New Orleans City Council members Jared C. Brossett, Kristen Gisleson Palmer, Donna Glapion, Jay H. Banks, and Cyndi Nguyen introduced an amendment to the Living Wage Ordinance at the council’s June 10 meeting to increase the starting wage to $15 per hour.
The increase would be phased in over two years, requiring $13.25 on January 1, 2022, and the full $15 starting January 1, 2023.
The living wage requirements apply to contractors with $25,000 or more in annual city contracts, recipients of city financial assistance of $100,000 or more, and employee time that is spent on city contracts or projects involving city aid.
The purpose of the Living Wage Ordinance is to ensure that taxpayer dollars extended by the City to private contractors are used in a manner that creates jobs and keeps contracted and subcontracted workers and their families out of poverty. Living wages also make good financial sense for businesses. The payment of higher wages is associated with increased levels of business investment and employee training, higher worker productivity, and lower employee absenteeism and turnover.
The original Living Wage Ordinance, passed in 2015, fixed pay at $10.55 per hour, adjusted upwards annually with inflation. Currently, the living wage is set at $11.19 per hour. The ordinance also requires employers to provide seven days of sick leave for covered employees.
Starting this year, the City Council will receive an annual presentation as part of the budget presentation disclosing all contracts and city financial assistance agreements involving a covered employer. For each contract and agreement, the list must identify the hourly wage earned by the lowest paid covered employee and the number of compensated leave days provided to employees earning less than 130 percent of the prevailing living wage.
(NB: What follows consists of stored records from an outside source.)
Lemma index_frame w w' m : frame w w' → index_ok w m → index_ok w' m.
Proof. intros Hf Hm k s Hk. destruct (Hm _ _ Hk) as [? []]; eauto using read_in_frame. Qed.

Lemma index_insert w m k s :
  index_ok w m → s.(id) = k → read_in w s ∨ s.(state) = FAILED → index_ok w (<[k := s]> m).
Proof.
  intros Hm Hk Hs k' s'. destruct (decide (k = k')) as [->|].
  - rewrite lookup_insert_eq. by intros [= <-].
  - rewrite lookup_insert_ne by done. apply Hm.
Qed.

Lemma resolve_spec settled specs by_id w :
  honest R w.(dw_queue) → index_ok w by_id →
  wp (resolve_settled_dependencies E settled specs by_id)
    (λ r w', frame w w' ∧ honest R w'.(dw_queue) ∧ ∀ m, r = Ok m → index_ok w' m) w.
Proof.
  intros Hq Hm. eapply wp_mono; [|apply (wp_foldM _ (λ m w', frame w w' ∧ honest R w'.(dw_queue) ∧ index_ok w' m)
    (λ w', frame w w' ∧ honest R w'.(dw_queue)))].
  - intros [m|e] w' H'; naive_solver.
  - intros m d w1 _ (Hf1 & Hq1 & Hm1). unfold resolve_one. case_bool_decide; [|by apply wp_ret].
    apply wp_catch, wp_bind. eapply wp_mono, wp_read; [|done]. intros r w2 (Hf2 & Hq2 & Hr2).
    assert (frame w w2) by (by etransitivity). assert (index_ok w2 m) by (by apply (index_frame w1)).
    destruct r as [s|e]; apply wp_ret; split_and!; try done.
    destruct (Hr2 s) as [Hid Hread]; [done|]. destruct (String.eqb_spec (id s) d); [|done].
    apply index_insert; auto.
  - done.
Qed.

Lemma wp_row {A} name (body : res daemon_error JobSpec → A * option JobSpec) w :
  honest R w.(dw_queue) → keeps_request (λ row, (body row).2) →
  wp (with_row E.(e_queue) name body)
    (λ r w', frame w w' ∧ honest R w'.(dw_queue)
             ∧ ∀ a, r = Ok a → ∃ q, honest R q ∧ a = (body (read_spec q name)).1) w.
Proof.
  intros Hq Hk. pose proof (framed_row R _ (eo_interfere HE) name body Hk w) as Hf.
  apply wp_intro. intros r w' Hr. apply (wp_elim _ _ _ _ _ Hf) in Hr as Hfr.
  split_and!; [done|by apply Hfr|]. intros a ->.
  exists (q_interfere (e_queue E) (dw_tick w) (dw_queue w)). split; [by apply (eo_interfere HE)|].
  unfold with_row, access in Hr. destruct (body _) as [a' [s|]]; simpl in *; [|congruence].
  destruct (q_write_fails _ _); congruence.
Qed.

Lemma cascade_spec s by_id w :
  honest R w.(dw_queue) → index_ok w by_id →
  wp (maybe_cascade_dependency_failure E s by_id)
    (λ r w', frame w w' ∧ honest R w'.(dw_queue)
       ∧ ∀ s' m, r = Ok (s', m) → (s' = s ∨ s'.(state) = FAILED) ∧ index_ok w' m) w.
Proof.
  intros Hq Hm. unfold maybe_cascade_dependency_failure.
  assert (∀ w' : dworld, frame w w' → honest R w'.(dw_queue) → ∀ s' m,
            Ok (E := daemon_error) (s, by_id) = Ok (s', m) → (s' = s ∨ s'.(state) = FAILED) ∧ index_ok w' m) as Hsame.
  { intros w' Hf _ ? ? [= <- <-]. split; [by left|by apply (index_frame w)]. }
  destruct (negb _); [by apply wp_ret; split_and!; [..|apply Hsame]|].
  destruct (failed_predecessor _ _) as [[p st]|]; [|by apply wp_ret; split_and!; [..|apply Hsame]].
  apply wp_bind. unfold wp at 1. cbn [ask fst snd]. set (w1 := MkDWorld _ _ _ _ _).
  assert (frame w w1) as Hf1 by (by split).
  apply wp_bind, wp_catch. eapply wp_mono, wp_row; [|done|].
  - intros r w2 (Hf2 & Hq2 & Hr2). assert (frame w w2) by (by etransitivity).
    destruct r as [[fresh|]|e]; cbn.
    + apply wp_ret. split_and!; [done..|]. intros ? ? [= <- <-]. split; [by right|].
      destruct (Hr2 (Some fresh)) as (q & Hhq & Eq); [done|].
      destruct (read_spec q (id s)) as [row|] eqn:Er; [|done]. simpl in Eq.
      destruct (negb _); [done|]. injection Eq as ->.
      apply index_insert; [by apply (index_frame w)| |by right].
      unfold read_spec in Er. destruct (q !! id s) as [[s0|]|] eqn:E0; simplify_eq.
      destruct (Hhq _ _ E0) as [Hid _]. exact Hid.
    + apply wp_ret. split_and!; [done..|by apply Hsame].
    + destruct (is_oserror e); cbn; [apply wp_ret; split_and!; [done..|by apply Hsame]|done].
  - intros [fresh|e] s'; simpl; [|done]. case_bool_decide; simpl; [|done]. intros [= <-]. by exists fresh.
Qed.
Additionally, the amendment added a provision stipulating that any contract or city financial assistance agreement longer than one year includes annual inflation adjustments to the mandated living wage requirement. This ensures that employees receive a living wage for the duration of a contract. As long as the contractor is receiving city tax dollars, the employees must be paid a living wage adjusted for inflation.